In my view, Earthquake Prediction has defied all attempts to formulate a comprehensive scheme for prediction. Despite all tall claims, there is hardly any progress in predicting earthquakes. In this race, we move forward a step but never reach the finishing line.
Thus, dear Hardev, we are reaching the goal of earthquake prediction almost asymptotically?
I like ur suggestion; which means we can hope for reaching our goal of prediction after infinite Time?
There is something fundamentally wrong, or at least questionable, about the seismological approach to "predicting" earthquakes.
(i) If you try to use past seismic events to learn something about an anticipated future event and "predict" when and where it will occur and how powerful it might be, it does not matter how large your library is of well-characterized past events.

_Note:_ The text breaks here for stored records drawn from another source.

Lemma run_Reconcile ctx name w :
  run (Reconcile r ctx name) w (λ result _ xs,
    attended (λ certificate, attempt ctx certificate (called (get_KMPCertificate ctx name) w))
      (answer (get_KMPCertificate ctx name) w) result xs ∧
    (RequeueAfter result = 0 ∨ Second ≤ RequeueAfter result)).
Proof.
  unfold Reconcile. apply run_bind, run_api_known. intros _.
  destruct (answer _ _) as [certificate|[msg|msg]]; simpl; [|run_step; auto..].
  destruct (cert_DeletionTimestamp certificate) as [t|].
  { rewrite bool_decide_eq_true_2 by done. run_step. auto. }
  rewrite bool_decide_eq_false_2 by tauto. cbv iota zeta. apply run_bind. eapply run_conseq; [apply run_reconcile_body|].
  intros [result certificate'] w2 xs _ (Hset & Hlog & Hname & Hspec).
  pose proof (settled_requeue _ _ _ Hset) as Hreq. case_bool_decide as Est; [run_step|].
  - rewrite app_nil_r. split; [|done]. exists xs, [], result, certificate'. rewrite app_nil_r. split_and!; auto.
  - apply run_bind, run_write_Status. intros [msg|] w3; run_step; rewrite app_nil_r.
    + split; [|by left]. eexists xs, _, result, certificate'. split_and!; [done..|]. right. right. by eexists _, _.
    + split; [|done]. eexists xs, _, result, certificate'. split_and!; [done..|]. right. left. by split.
Qed.

(** What is written, read off the events. *)
Lemma attended_written a got result xs e :
  attended a got result xs → e ∈ xs →
  ∃ certificate, got = Ok certificate ∧ cert_DeletionTimestamp certificate = None ∧
  match e with
  | SecretWritten n _ secret _ => n = secret_name certificate ∧ holds_pair certificate secret
  | StatusWritten certificate' failure =>
    cert_Name certificate' = cert_Name certificate ∧ cert_Spec certificate' = cert_Spec certificate ∧
    (failure = None → settled (a certificate) result certificate')
  | _ => True
  end.
Proof.
  assert (Hnil : ∀ P : Prop, e ∈ [] → P) by (by intros P ?%not_elem_of_nil).
  destruct got as [certificate|[msg|msg]]; simpl; [|by intros [-> _]; apply Hnil..].
  destruct (cert_DeletionTimestamp certificate) eqn:Ed; [by intros [-> _]; apply Hnil|].
  intros (body & status & result' & c & -> & Hbody & ? & ? & Hset & Hstatus) Hin. exists certificate. split_and!; [done..|].
  apply elem_of_app in Hin as [Hin|Hin].
  - destruct Hbody as [->|(ys & t & reason & msg & -> & sent & written & -> & Hsent & Hw)]; [by apply Hnil|].
    rewrite !elem_of_app, list_elem_of_singleton in Hin. destruct Hin as [[Hin|Hin]| ->]; [| |done].
    + rewrite Forall_forall in Hsent. apply Hsent in Hin. by destruct e.
    + destruct Hw as [->|(found & s & f & -> & Hp)]; [by apply Hnil|].
      by apply list_elem_of_singleton in Hin as ->.
  - destruct Hstatus as [(-> & _)|[[-> ->]|(msg & what & -> & _)]]; [by apply Hnil|..];
      apply list_elem_of_singleton in Hin as ->; by split_and!.
Qed.
End runs.

(** ** Properties *)

Section reconciler_claims.
Context `{Unicode, Env, PublicKeys, !X509, !PrivateKeys, !Pem, !Kubernetes}.

(** C32: a Secret is left alone only if it holds a key and a chain whose first
    certificate is for the common name, every DNS name, every IP address and
    the organization and unit the resource asks for; otherwise there is a
    reason to issue, and it is not empty. *)
Theorem secret_state_correct name spec secret :
  let acceptable leaf :=
    data_get TLSCertKey (sec_Data secret) ≠ "" ∧ data_get TLSPrivateKeyKey (sec_Data secret) ≠ "" ∧
    (∃ rest, DecodeX509CertificateChainBytes (data_get TLSCertKey (sec_Data secret)) = Ok (leaf :: rest)) ∧
    matches leaf spec in
  match secret_state name spec secret with
  | inr leaf => acceptable leaf
  | inl reason => reason ≠ "" ∧ ∀ leaf, ¬ acceptable leaf
  end.
Proof.
  cbv zeta. unfold secret_state, leafOf. cbv zeta.
  destruct (decide (data_get TLSCertKey (sec_Data secret) = "")) as [E1|E1].
  { rewrite bool_decide_eq_true_2 by done. simpl. split; [done|]. naive_solver. }
  destruct (decide (data_get TLSPrivateKeyKey (sec_Data secret) = "")) as [E2|E2].
  { rewrite (bool_decide_eq_true_2 _ E2), orb_true_r. split; [done|]. naive_solver. }
  rewrite (bool_decide_eq_false_2 _ E1), (bool_decide_eq_false_2 _ E2). simpl orb. cbv iota.
  destruct (DecodeX509CertificateChainBytes _) as [[|leaf rest]|msg] eqn:Ed; [split; [done|naive_solver]| |split; [done|naive_solver]].
  case_bool_decide as Em.
  - split; [done|]. intros leaf' (_ & _ & (rest' & [= <- <-]) & Hm). by apply Em, matchesSpec_nil.
  - apply matchesSpec_nil in Em. split_and!; [done..|by exists rest|done].
Qed.

(** C40: by default renewal starts when a third of the certificate's lifetime is
    left, to the nanosecond, so always after it became valid and no later than it
    expires; a positive renewBefore moves it to exactly that long before expiry,
    even to before the certificate became valid. *)
Theorem renewalTime_window leaf renewBefore :
  0 < NotAfter leaf - NotBefore leaf ≤ max_int64 →
  let t := renewalTime leaf renewBefore in
  match renewBefore with
  | Some d => if 0 <? d then t = NotAfter leaf - d
              else 3 * (NotAfter leaf - t) ≤ NotAfter leaf - NotBefore leaf < 3 * (NotAfter leaf - t) + 3
  | None => NotBefore leaf < t ≤ NotAfter leaf ∧
            3 * (NotAfter leaf - t) ≤ NotAfter leaf - NotBefore leaf < 3 * (NotAfter leaf - t) + 3
  end.
Proof.
  intros Hl. cbv zeta. unfold renewalTime, time_sub, renewalFraction, max_int64, min_int64 in *. cbv zeta.
  rewrite Z.max_r, Z.min_r by lia. rewrite Z.quot_div_nonneg by lia.
  pose proof (Z.div_mod (NotAfter leaf - NotBefore leaf) 3 ltac:(done)) as Hdm.
  pose proof (Z.mod_pos_bound (NotAfter leaf - NotBefore leaf) 3 ltac:(done)) as Hm.
  destruct renewBefore as [d|]; [destruct (Z.ltb_spec 0 d)|]; lia.
Qed.

(** A name the resource and Key Manager Plus read alike. *)
Definition settled_names (spec : KMPCertificateSpec) : Prop :=
  (∀ n, n ∈ cert_DNSNames spec → trim_space n = n ∧ n ≠ "" ∧ ParseIP n = None) ∧
  (∀ a, a ∈ cert_IPAddresses spec → trim_space a = a ∧ a ≠ "" ∧ is_Some (ParseIP a)).
End reconciler_claims.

It's a question of statistical probability for the single future event. Look up the law of the statistics of small numbers. Any single future event is subject to huge uncertainties.
(ii) The seismologists have traditionally relied on "listening" when a rupture occurs. They have tried to build an enormously wide knowledge base around where, when and how past events have occurred. They try to use this information to divine the nest event. However, when we look at earthquakes and how large a rupture they have to produce to become even detectable, mag 1, 2, 3, we are up for a surprise. To create a mag 1 event, the event deep in the Earth's crust has to create a rupture about 1000 square meter large. Mag 2 events are those that produce ruptures on the order of 10,000 m2. Mag 3 events 100,000 m2 and so on. Have you ever wondered how much accumulated stress is needed to create a 1000 square meter rupture plane in rocks deep below to generate an almost imperceptible mag 1 event?
If we want to learn something about coming earthquakes, we need to focus NOT on the seismic signals which are produced when the stresses have already reached an impressively high level to produce any "acoustic" signal detectable at the Earth's surface. We have to focus on the wide parameter space that seismologists don't know how to access, namely the parameter space of all processes in rocks that take place DURING build-up of stress but before catastrophic rupture.
This can be done and is being done, albeit outside the discipline of seismology. It takes a different approach, a different knowledge set - focusing on electrical and electromagnetic processes taking place during stress build-up. It takes an openness of mind and readiness to learn which are, unfortunately, not to the liking of many established seismologists.
"Prediction" in the sense of accurately saying when, where and how powerful will never be possible - simple laws of physics - but we a pretty far ahead understanding the signals generated during the progressive build-up of stresses deep below. We can monitor those processes and derive information about increasing seismic risk. We can do this in near-real time over a period of weeks and days BEFORE the point is reached where the rocks deep below would rupture catastrophically.